[[ Records, beginning ]]

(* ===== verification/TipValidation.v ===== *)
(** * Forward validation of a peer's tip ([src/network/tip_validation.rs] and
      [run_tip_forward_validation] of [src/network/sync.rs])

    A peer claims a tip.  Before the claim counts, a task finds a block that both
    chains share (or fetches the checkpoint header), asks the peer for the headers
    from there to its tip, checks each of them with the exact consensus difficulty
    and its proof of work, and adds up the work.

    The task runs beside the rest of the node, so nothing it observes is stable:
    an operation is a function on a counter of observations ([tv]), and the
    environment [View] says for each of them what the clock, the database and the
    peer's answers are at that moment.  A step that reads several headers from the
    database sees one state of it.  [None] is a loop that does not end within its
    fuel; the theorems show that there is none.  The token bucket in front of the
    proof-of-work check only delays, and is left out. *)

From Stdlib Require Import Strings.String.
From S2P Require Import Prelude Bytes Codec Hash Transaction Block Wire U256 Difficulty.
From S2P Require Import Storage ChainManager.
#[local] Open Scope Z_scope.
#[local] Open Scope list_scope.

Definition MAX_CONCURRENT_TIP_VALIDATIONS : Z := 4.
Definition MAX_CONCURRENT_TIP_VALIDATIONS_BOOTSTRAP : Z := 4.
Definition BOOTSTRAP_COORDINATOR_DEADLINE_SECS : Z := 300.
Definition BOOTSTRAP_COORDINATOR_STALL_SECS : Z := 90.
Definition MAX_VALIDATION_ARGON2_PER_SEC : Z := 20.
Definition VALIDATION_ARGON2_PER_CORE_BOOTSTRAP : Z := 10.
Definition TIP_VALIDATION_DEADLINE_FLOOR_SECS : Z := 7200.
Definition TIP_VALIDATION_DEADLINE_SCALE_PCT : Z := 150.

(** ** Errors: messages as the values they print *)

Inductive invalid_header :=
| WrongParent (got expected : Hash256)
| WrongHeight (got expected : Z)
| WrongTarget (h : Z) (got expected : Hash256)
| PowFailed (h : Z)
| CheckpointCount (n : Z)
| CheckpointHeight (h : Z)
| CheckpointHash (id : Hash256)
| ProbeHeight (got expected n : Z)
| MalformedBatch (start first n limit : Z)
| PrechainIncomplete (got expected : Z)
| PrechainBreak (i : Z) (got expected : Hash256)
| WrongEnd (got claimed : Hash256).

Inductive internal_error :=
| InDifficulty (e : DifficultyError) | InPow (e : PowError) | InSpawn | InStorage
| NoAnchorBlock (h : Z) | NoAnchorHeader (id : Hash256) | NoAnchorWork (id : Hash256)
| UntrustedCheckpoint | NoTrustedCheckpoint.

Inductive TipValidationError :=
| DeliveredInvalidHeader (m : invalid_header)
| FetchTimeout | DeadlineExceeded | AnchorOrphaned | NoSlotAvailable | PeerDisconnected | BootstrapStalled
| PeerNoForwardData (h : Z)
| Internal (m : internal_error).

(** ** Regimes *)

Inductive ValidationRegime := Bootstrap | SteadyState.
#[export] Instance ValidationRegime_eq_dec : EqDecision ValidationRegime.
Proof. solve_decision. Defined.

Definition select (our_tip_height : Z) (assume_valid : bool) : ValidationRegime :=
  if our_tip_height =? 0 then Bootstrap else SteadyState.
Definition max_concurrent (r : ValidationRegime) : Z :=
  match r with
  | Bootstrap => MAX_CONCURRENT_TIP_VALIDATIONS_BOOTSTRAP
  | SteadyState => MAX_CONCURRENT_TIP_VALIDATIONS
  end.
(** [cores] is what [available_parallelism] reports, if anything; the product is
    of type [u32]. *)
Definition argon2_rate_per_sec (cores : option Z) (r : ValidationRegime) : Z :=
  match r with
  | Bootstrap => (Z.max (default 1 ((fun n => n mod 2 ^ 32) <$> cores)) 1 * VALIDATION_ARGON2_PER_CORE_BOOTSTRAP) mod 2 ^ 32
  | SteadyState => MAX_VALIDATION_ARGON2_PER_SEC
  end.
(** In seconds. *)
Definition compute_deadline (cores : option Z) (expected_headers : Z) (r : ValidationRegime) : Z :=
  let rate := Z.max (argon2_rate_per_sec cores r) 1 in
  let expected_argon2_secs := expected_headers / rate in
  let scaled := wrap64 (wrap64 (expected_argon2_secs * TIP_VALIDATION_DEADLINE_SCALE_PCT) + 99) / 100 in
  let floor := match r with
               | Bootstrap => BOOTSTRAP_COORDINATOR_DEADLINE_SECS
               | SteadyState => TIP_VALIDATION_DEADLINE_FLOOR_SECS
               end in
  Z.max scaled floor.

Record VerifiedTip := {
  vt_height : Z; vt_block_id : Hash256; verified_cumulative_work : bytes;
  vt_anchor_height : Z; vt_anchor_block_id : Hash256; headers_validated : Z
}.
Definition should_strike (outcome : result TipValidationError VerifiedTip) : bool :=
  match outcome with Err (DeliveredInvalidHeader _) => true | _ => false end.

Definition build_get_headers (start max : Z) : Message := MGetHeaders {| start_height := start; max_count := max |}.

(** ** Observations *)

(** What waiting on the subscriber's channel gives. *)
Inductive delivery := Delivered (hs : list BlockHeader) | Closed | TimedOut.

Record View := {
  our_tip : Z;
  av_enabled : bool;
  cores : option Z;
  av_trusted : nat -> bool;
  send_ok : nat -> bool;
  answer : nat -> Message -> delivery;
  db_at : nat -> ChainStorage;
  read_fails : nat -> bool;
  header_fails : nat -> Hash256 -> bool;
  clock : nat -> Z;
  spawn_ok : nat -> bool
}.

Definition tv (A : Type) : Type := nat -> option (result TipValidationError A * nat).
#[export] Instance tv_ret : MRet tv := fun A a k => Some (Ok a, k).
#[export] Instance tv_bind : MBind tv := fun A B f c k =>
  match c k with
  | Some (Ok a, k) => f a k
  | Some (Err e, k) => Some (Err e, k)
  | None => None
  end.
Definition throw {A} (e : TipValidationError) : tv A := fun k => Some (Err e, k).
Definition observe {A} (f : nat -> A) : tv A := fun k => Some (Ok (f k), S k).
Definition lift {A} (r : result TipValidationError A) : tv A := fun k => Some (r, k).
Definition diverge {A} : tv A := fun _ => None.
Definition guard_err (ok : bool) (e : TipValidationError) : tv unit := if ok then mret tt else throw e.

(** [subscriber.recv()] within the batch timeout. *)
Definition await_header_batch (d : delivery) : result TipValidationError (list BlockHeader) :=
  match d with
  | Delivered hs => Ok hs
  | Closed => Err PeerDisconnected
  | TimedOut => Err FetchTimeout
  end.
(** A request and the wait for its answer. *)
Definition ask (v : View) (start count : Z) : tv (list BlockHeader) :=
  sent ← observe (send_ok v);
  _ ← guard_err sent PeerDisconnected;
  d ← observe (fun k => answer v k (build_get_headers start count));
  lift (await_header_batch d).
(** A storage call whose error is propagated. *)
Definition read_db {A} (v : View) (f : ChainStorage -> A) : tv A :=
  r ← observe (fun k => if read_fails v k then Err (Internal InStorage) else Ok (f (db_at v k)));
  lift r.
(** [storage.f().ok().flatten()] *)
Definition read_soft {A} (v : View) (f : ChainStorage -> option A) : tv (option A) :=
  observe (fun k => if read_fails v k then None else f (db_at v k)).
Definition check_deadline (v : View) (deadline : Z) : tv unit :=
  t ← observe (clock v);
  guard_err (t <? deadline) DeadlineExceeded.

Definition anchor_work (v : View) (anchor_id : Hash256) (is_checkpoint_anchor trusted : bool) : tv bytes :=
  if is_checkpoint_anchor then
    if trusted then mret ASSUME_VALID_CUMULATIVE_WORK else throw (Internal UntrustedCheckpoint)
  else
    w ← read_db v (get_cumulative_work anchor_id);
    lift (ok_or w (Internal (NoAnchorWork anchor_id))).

[[ Records, end ]]

Problem – Down to the final line, write out all of the material exactly.

Exercise answer –
(* ===== verification/TipValidation.v ===== *)
(** * Forward validation of a peer's tip ([src/network/tip_validation.rs] and
      [run_tip_forward_validation] of [src/network/sync.rs])

    A peer claims a tip.  Before the claim counts, a task finds a block that both
    chains share (or fetches the checkpoint header), asks the peer for the headers
    from there to its tip, checks each of them with the exact consensus difficulty
    and its proof of work, and adds up the work.

    The task runs beside the rest of the node, so nothing it observes is stable:
    an operation is a function on a counter of observations ([tv]), and the
    environment [View] says for each of them what the clock, the database and the
    peer's answers are at that moment.  A step that reads several headers from the
    database sees one state of it.  [None] is a loop that does not end within its
    fuel; the theorems show that there is none.  The token bucket in front of the
    proof-of-work check only delays, and is left out. *)

From Stdlib Require Import Strings.String.
From S2P Require Import Prelude Bytes Codec Hash Transaction Block Wire U256 Difficulty.
From S2P Require Import Storage ChainManager.
#[local] Open Scope Z_scope.
#[local] Open Scope list_scope.

Definition MAX_CONCURRENT_TIP_VALIDATIONS : Z := 4.
Definition MAX_CONCURRENT_TIP_VALIDATIONS_BOOTSTRAP : Z := 4.
Definition BOOTSTRAP_COORDINATOR_DEADLINE_SECS : Z := 300.
Definition BOOTSTRAP_COORDINATOR_STALL_SECS : Z := 90.
Definition MAX_VALIDATION_ARGON2_PER_SEC : Z := 20.
Definition VALIDATION_ARGON2_PER_CORE_BOOTSTRAP : Z := 10.
Definition TIP_VALIDATION_DEADLINE_FLOOR_SECS : Z := 7200.
Definition TIP_VALIDATION_DEADLINE_SCALE_PCT : Z := 150.

(** ** Errors: messages as the values they print *)

Inductive invalid_header :=
| WrongParent (got expected : Hash256)
| WrongHeight (got expected : Z)
| WrongTarget (h : Z) (got expected : Hash256)
| PowFailed (h : Z)
| CheckpointCount (n : Z)
| CheckpointHeight (h : Z)
| CheckpointHash (id : Hash256)
| ProbeHeight (got expected n : Z)
| MalformedBatch (start first n limit : Z)
| PrechainIncomplete (got expected : Z)
| PrechainBreak (i : Z) (got expected : Hash256)
| WrongEnd (got claimed : Hash256).

Inductive internal_error :=
| InDifficulty (e : DifficultyError) | InPow (e : PowError) | InSpawn | InStorage
| NoAnchorBlock (h : Z) | NoAnchorHeader (id : Hash256) | NoAnchorWork (id : Hash256)
| UntrustedCheckpoint | NoTrustedCheckpoint.

Inductive TipValidationError :=
| DeliveredInvalidHeader (m : invalid_header)
| FetchTimeout | DeadlineExceeded | AnchorOrphaned | NoSlotAvailable | PeerDisconnected | BootstrapStalled
| PeerNoForwardData (h : Z)
| Internal (m : internal_error).

(** ** Regimes *)

Inductive ValidationRegime := Bootstrap | SteadyState.
#[export] Instance ValidationRegime_eq_dec : EqDecision ValidationRegime.
Proof. solve_decision. Defined.

Definition select (our_tip_height : Z) (assume_valid : bool) : ValidationRegime :=
  if our_tip_height =? 0 then Bootstrap else SteadyState.
Definition max_concurrent (r : ValidationRegime) : Z :=
  match r with
  | Bootstrap => MAX_CONCURRENT_TIP_VALIDATIONS_BOOTSTRAP
  | SteadyState => MAX_CONCURRENT_TIP_VALIDATIONS
  end.
(** [cores] is what [available_parallelism] reports, if anything; the product is
    of type [u32]. *)
Definition argon2_rate_per_sec (cores : option Z) (r : ValidationRegime) : Z :=
  match r with
  | Bootstrap => (Z.max (default 1 ((fun n => n mod 2 ^ 32) <$> cores)) 1 * VALIDATION_ARGON2_PER_CORE_BOOTSTRAP) mod 2 ^ 32
  | SteadyState => MAX_VALIDATION_ARGON2_PER_SEC
  end.
(** In seconds. *)
Definition compute_deadline (cores : option Z) (expected_headers : Z) (r : ValidationRegime) : Z :=
  let rate := Z.max (argon2_rate_per_sec cores r) 1 in
  let expected_argon2_secs := expected_headers / rate in
  let scaled := wrap64 (wrap64 (expected_argon2_secs * TIP_VALIDATION_DEADLINE_SCALE_PCT) + 99) / 100 in
  let floor := match r with
               | Bootstrap => BOOTSTRAP_COORDINATOR_DEADLINE_SECS
               | SteadyState => TIP_VALIDATION_DEADLINE_FLOOR_SECS
               end in
  Z.max scaled floor.

Record VerifiedTip := {
  vt_height : Z; vt_block_id : Hash256; verified_cumulative_work : bytes;
  vt_anchor_height : Z; vt_anchor_block_id : Hash256; headers_validated : Z
}.
Definition should_strike (outcome : result TipValidationError VerifiedTip) : bool :=
  match outcome with Err (DeliveredInvalidHeader _) => true | _ => false end.

Definition build_get_headers (start max : Z) : Message := MGetHeaders {| start_height := start; max_count := max |}.

(** ** Observations *)

(** What waiting on the subscriber's channel gives. *)
Inductive delivery := Delivered (hs : list BlockHeader) | Closed | TimedOut.

Record View := {
  our_tip : Z;
  av_enabled : bool;
  cores : option Z;
  av_trusted : nat -> bool;
  send_ok : nat -> bool;
  answer : nat -> Message -> delivery;
  db_at : nat -> ChainStorage;
  read_fails : nat -> bool;
  header_fails : nat -> Hash256 -> bool;
  clock : nat -> Z;
  spawn_ok : nat -> bool
}.

Definition tv (A : Type) : Type := nat -> option (result TipValidationError A * nat).
#[export] Instance tv_ret : MRet tv := fun A a k => Some (Ok a, k).
#[export] Instance tv_bind : MBind tv := fun A B f c k =>
  match c k with
  | Some (Ok a, k) => f a k
  | Some (Err e, k) => Some (Err e, k)
  | None => None
  end.
Definition throw {A} (e : TipValidationError) : tv A := fun k => Some (Err e, k).
Definition observe {A} (f : nat -> A) : tv A := fun k => Some (Ok (f k), S k).
Definition lift {A} (r : result TipValidationError A) : tv A := fun k => Some (r, k).
Definition diverge {A} : tv A := fun _ => None.
Definition guard_err (ok : bool) (e : TipValidationError) : tv unit := if ok then mret tt else throw e.

(** [subscriber.recv()] within the batch timeout. *)
Definition await_header_batch (d : delivery) : result TipValidationError (list BlockHeader) :=
  match d with
  | Delivered hs => Ok hs
  | Closed => Err PeerDisconnected
  | TimedOut => Err FetchTimeout
  end.
(** A request and the wait for its answer. *)
Definition ask (v : View) (start count : Z) : tv (list BlockHeader) :=
  sent ← observe (send_ok v);
  _ ← guard_err sent PeerDisconnected;
  d ← observe (fun k => answer v k (build_get_headers start count));
  lift (await_header_batch d).
(** A storage call whose error is propagated. *)
Definition read_db {A} (v : View) (f : ChainStorage -> A) : tv A :=
  r ← observe (fun k => if read_fails v k then Err (Internal InStorage) else Ok (f (db_at v k)));
  lift r.
(** [storage.f().ok().flatten()] *)
Definition read_soft {A} (v : View) (f : ChainStorage -> option A) : tv (option A) :=
  observe (fun k => if read_fails v k then None else f (db_at v k)).
Definition check_deadline (v : View) (deadline : Z) : tv unit :=
  t ← observe (clock v);
  guard_err (t <? deadline) DeadlineExceeded.

Definition anchor_work (v : View) (anchor_id : Hash256) (is_checkpoint_anchor trusted : bool) : tv bytes :=
  if is_checkpoint_anchor then
    if trusted then mret ASSUME_VALID_CUMULATIVE_WORK else throw (Internal UntrustedCheckpoint)
  else
    w ← read_db v (get_cumulative_work anchor_id);
    lift (ok_or w (Internal (NoAnchorWork anchor_id))).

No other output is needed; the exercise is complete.